Martial Intimacies: The Gun and Everyday Militarism

Word count: 979
Paragraphs: 11
Could there be any more dispiriting topic than that of the gun? A topic veering between devastating personal histories, “shoot first” laws and arrogant entitlements, and weak pronouncements about sensible gun control? Perhaps the theme of firearms—let alone guns and art—is a little too topical. It is too much of the moment, after all—the headline we’d rather not read. Students shelter in place as if on the clock. “Lone Wolf” gunmen inflict terror in grocery stores, massage parlors, houses of worship, night clubs. Ghost guns are the weapons du jour; “thoughts and prayers,” our deadening mantra. The list is as traumatic as it is tedious. The subject is at once so close, quotidian, overcharged, and redundant, that taking distance from such material seems not just methodologically sound but emotionally necessary.
But perhaps the gun’s proximity demands that we get closer. Too many of us have no choice in the matter. Perhaps we need to consider how we’ve effectively taken up the gun as a domestic complement to how the world gets made and unmade, whether we carry, collect, hunt, shoot for sport or practice abolitionist self-defense. The title of these pages, “Martial Intimacies,” dramatizes this sensibility: that small arms—their histories, technologies, ideologies, affordances, and even aesthetics—are naturalized as tools of everyday militarism. They are co-creators of a material, social, cultural and affect world that we both inhabit and reproduce, and no more so than in the United States. As many of the following texts make plain, art and visual culture play no small role in the constitution and horizon of this world.
From empire to industrialization; from racial capitalism to war; from chronicles of old and new media to the discursive machinations of the law; the gun is a veritable prosthetic in advancing such epochal phenomena. Compared to generative AI and the latest developments stemming from Silicon Valley, the gun may hardly seem to rank as modish or “technological.” To dwell on its proliferation might seem a foregone conclusion. But the contributors to these pages know otherwise. Drawing from perspectives at once intimate and analytic—family and personal histories, legal and Black Studies, Indigenous and settler narratives, media genealogies, border politics, geopolitics, activism, and art practice—they collectively demonstrate that our relationship to the gun is no mere theoretical exercise but a set piece in the quotidian depredations of power.
Joshua Aiken addresses the abstractions of the law as they militate against lived experience and black social death, centering the legal fiction of the “armed individual” versus the racialized archetype of the “armed criminal.” Lucy Raven speculates on two early pressure tests within early cinema, to think about the formative relationship between the gun and the genre of the Western.
Reflecting on family in both Vietnam and the United States, as well as his art with the Propeller Group, Tuan Andrew Nguyen writes on stray bullets and the children who fall victim to them, suggesting that stray bullets are the rule and not the exception in the militarization of American life.
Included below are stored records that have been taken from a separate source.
(** The client removes peer 2: it asks the three peers for the leader, then peer 1. *)
Definition ask (i : Z) : Cli.Event := Call (mkEndPoint 1 i) (GetLeaderRequest "g" (Some (to_string (example_peer i)))).
Lemma ex_one : 0 <= 1 < 2 ^ 31.
Proof. lia. Qed.
Lemma ex_two : 0 <= 2 < 2 ^ 31.
Proof. lia. Qed.
Lemma ex_members_ok : Forall peer_ok (example_conf [1; 2; 3]).
Proof. repeat constructor; apply example_peer_ok; lia. Qed.
Lemma local_get_leader_quiet st group conf (p : Process MemoryLogStorage TestMeta) :
  state_of (Cli.get_leader (local_net st) group conf p) = p.
Proof.
  assert (forall e leader, state_of (get_leader_loop (local_net st) group conf e leader p) = p) as Hloop.
  { induction conf as [|q conf IH]; intros e leader; [done|]. cbn [get_leader_loop channel_init local_net negb].
    pose proof (eq_refl : (call (local_net st) q.(addr) (GetLeaderRequest group (Some (to_string q))) p).2 = p) as Hc.
    unfold state_of, mbind, M_bind, send in *. destruct (call _ _ _ p) as [r p']. cbn [snd] in Hc. subst p'.
    destruct r as [e'| |text|]; [specialize (IH e' leader)|specialize (IH EINTERNAL leader)|specialize (IH e (parse text).2)|specialize (IH EINTERNAL leader)];
      by destruct (get_leader_loop _ _ _ _ _ p) as [[? ?] ?]. }
  unfold Cli.get_leader. case_bool_decide; [done|]. apply Hloop.
Qed.
Lemma ex_leader_conf : (ex_process.(object) 1%positive).(_conf).(conf) = example_conf [1; 2; 3].
Proof. vm_compute. reflexivity. Qed.
Lemma local_call st to c (p : Process MemoryLogStorage TestMeta) :
  call (local_net st) to c p =
    (reply_of (value_of (serve_cli (example_env 6000) nobody_denies quiet 9 c p)) st,
     state_of (serve_cli (example_env 6000) nobody_denies quiet 9 c p)).
Proof. cbn. by destruct (serve_cli _ _ _ _ _ _) as [[out p'] ev]. Qed.
Lemma membership_change_end_to_end_witness :
  value_of (client_change (local_net OK) "g" (example_conf [1; 2; 3]) (RemovePeer (example_peer 2)) ex_process) = OK /\
  events_of (client_change (local_net OK) "g" (example_conf [1; 2; 3]) (RemovePeer (example_peer 2)) ex_process) =
    [ask 1; ask 2; ask 3;
     Call (mkEndPoint 1 1) (RemovePeerRequest "g" "1:1:0:0" "1:2:0:0");
     Changed (example_conf [1; 2; 3]) (example_conf [1; 3])].
Proof.
  destruct (Cli.get_leader (local_net OK) "g" (example_conf [1; 2; 3]) ex_process) as [[r w1] ev1] eqn:Hlead.
  assert (r = (OK, example_peer 1) /\ ev1 = [ask 1; ask 2; ask 3]) as [-> ->].
  { assert ((Cli.get_leader (local_net OK) "g" (example_conf [1; 2; 3]) ex_process).1.1 = (OK, example_peer 1) /\
      (Cli.get_leader (local_net OK) "g" (example_conf [1; 2; 3]) ex_process).2 = [ask 1; ask 2; ask 3]) as H
      by (split; vm_compute; reflexivity).
    rewrite Hlead in H. exact H. }
  pose proof (local_get_leader_quiet OK "g" (example_conf [1; 2; 3]) ex_process) as Hq. rewrite Hlead in Hq. cbn in Hq. subst w1.
  destruct (membership_change_end_to_end ex_id (example_env 6000) nobody_denies quiet (local_net OK) ex_nodes "g"
    (example_conf [1; 2; 3]) (example_peer 1) 1%positive 9%positive (RemovePeer (example_peer 2)) OK ex_process ex_process
    ex_process _ [ask 1; ask 2; ask 3] Hlead eq_refl (local_call OK _ _ ex_process) ex_process_represents) as [_ Hend].
  - repeat first [left | right].
  - reflexivity.
  - exact (example_peer_ok 1 ex_one).
  - reflexivity.
  - vm_compute. reflexivity.
  - exact (example_peer_ok 2 ex_two).
  - rewrite ex_leader_conf. repeat constructor.
  - rewrite ex_leader_conf. exact ex_members_ok.
  - rewrite Hend, ex_leader_conf. split; [reflexivity|]. vm_compute. reflexivity.
Defined.
(** The quotient of [a * 2^s] by [b] has at least the bits of [a], plus [s],
    minus those of [b]. *)
Lemma Zdigits2_div_ge (a b s : Z) :
  0 < a → 0 < b → 0 ≤ s → Zdigits2 a + s - Zdigits2 b ≤ Zdigits2 (a * 2 ^ s / b).
Proof.
  intros Ha Hb Hs.
  destruct (Zdigits2_bounds a Ha) as [[Halo _] Hda].
  destruct (Zdigits2_bounds b Hb) as [[_ Hbhi] Hdb].
  assert (0 < 2 ^ s) as Hpow by (apply Z.pow_pos_nonneg; lia).
  assert (0 ≤ a * 2 ^ s / b) as Hq by (apply Z.div_pos; lia).
  destruct (Z.le_gt_cases (Zdigits2 a + s - Zdigits2 b) 0) as [Hsmall|Hbig].
  - pose proof (Zdigits2_nonneg _ Hq). lia.
  - apply Zdigits2_ge; [|lia].
    apply Z.div_le_lower_bound; [lia|].
    set (p := Zdigits2 a + s - Zdigits2 b - 1).
    assert (0 < 2 ^ p) as Hp by (apply Z.pow_pos_nonneg; lia).
    assert (2 ^ Zdigits2 b * 2 ^ p = 2 ^ (Zdigits2 a - 1) * 2 ^ s) as Heq.
    { rewrite <- !Z.pow_add_r by lia. f_equal. lia. }
    nia.
Qed.

(** The quotient of [a * 2^s] by [b] has at most one bit more than the bits
    of [a], plus [s], minus those of [b]. *)
Lemma Zdigits2_div_le (a b s : Z) :
  0 < a → 0 < b → 0 ≤ s → Zdigits2 b ≤ Zdigits2 a + s + 1 →
  Zdigits2 (a * 2 ^ s / b) ≤ Zdigits2 a + s - Zdigits2 b + 1.
Proof.
  intros Ha Hb Hs Hd.
  destruct (Zdigits2_bounds a Ha) as [[_ Hahi] Hda].
  destruct (Zdigits2_bounds b Hb) as [[Hblo _] Hdb].
  assert (0 < 2 ^ s) as Hpow by (apply Z.pow_pos_nonneg; lia).
  apply Zdigits2_le; [|lia]. split; [apply Z.div_pos; lia|].
  apply Z.div_lt_upper_bound; [lia|].
  set (p := Zdigits2 a + s - Zdigits2 b + 1).
  assert (0 < 2 ^ p) as Hp by (apply Z.pow_pos_nonneg; lia).
  assert (2 ^ (Zdigits2 b - 1) * 2 ^ p = 2 ^ Zdigits2 a * 2 ^ s) as Heq.
  { rewrite <- !Z.pow_add_r by lia. f_equal. lia. }
  nia.
Qed.

(** *** A binary format of precision [prec'] and exponent bound [emax'] *)

Section Format.
Variables prec' emax' : Z.
Hypothesis prec_pos : 0 < prec'.
Hypothesis prec_lt_emax : prec' < emax'.

Lemma shr_fexp_iter (m e : Z) (l : location) :
  shr_fexp prec' emax' m e l
  = (Nat.iter (Z.to_nat (fexp prec' emax' (Zdigits2 m + e) - e)) shr_1 (shr_record_of_loc m l),
     e + Z.of_nat (Z.to_nat (fexp prec' emax' (Zdigits2 m + e) - e))).
Proof.
  unfold shr_fexp, shr.
  destruct (fexp prec' emax' (Zdigits2 m + e) - e) as [|p|p].
  - cbn. by rewrite Z.add_0_r.
  - rewrite iter_pos_nat. change (Z.to_nat (Z.pos p)) with (Pos.to_nat p).
    by rewrite positive_nat_Z.
  - cbn. by rewrite Z.add_0_r.
Qed.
Joseph Mizhakii Zordan considers ornamental representations on the Colt revolver with respect to the colonization of the American West, stressing the perpetuation of settler violence against Indigenous people through the decoration of the gun’s rotating chamber
Mary Ellen Carroll looks to the border of Southern Texas to consider the confluence of mass shootings, the migrant crisis and climate catastrophe, with the figure of the unaccompanied immigrant child (UIC) standing at the intersection of these emergencies. In an excerpt from her artist’s statement for the exhibition, Mask/Conceal/Carry (2022, 52 Walker, New York City), Tiona Nekkia McClodden writes on her personal relationship to firearms and self-defense, exploring issues of embodiment, practice, autism, masking, and the multivalence of “training to failure.” Finally, Joan Kee considers something as seemingly banal as an emoji—specifically, Apple’s “gun” emoji—to shed light on the importance of visualization for thinking about the pervasiveness of guns in daily life, drawing comparisons between American and South Korean contemporary art.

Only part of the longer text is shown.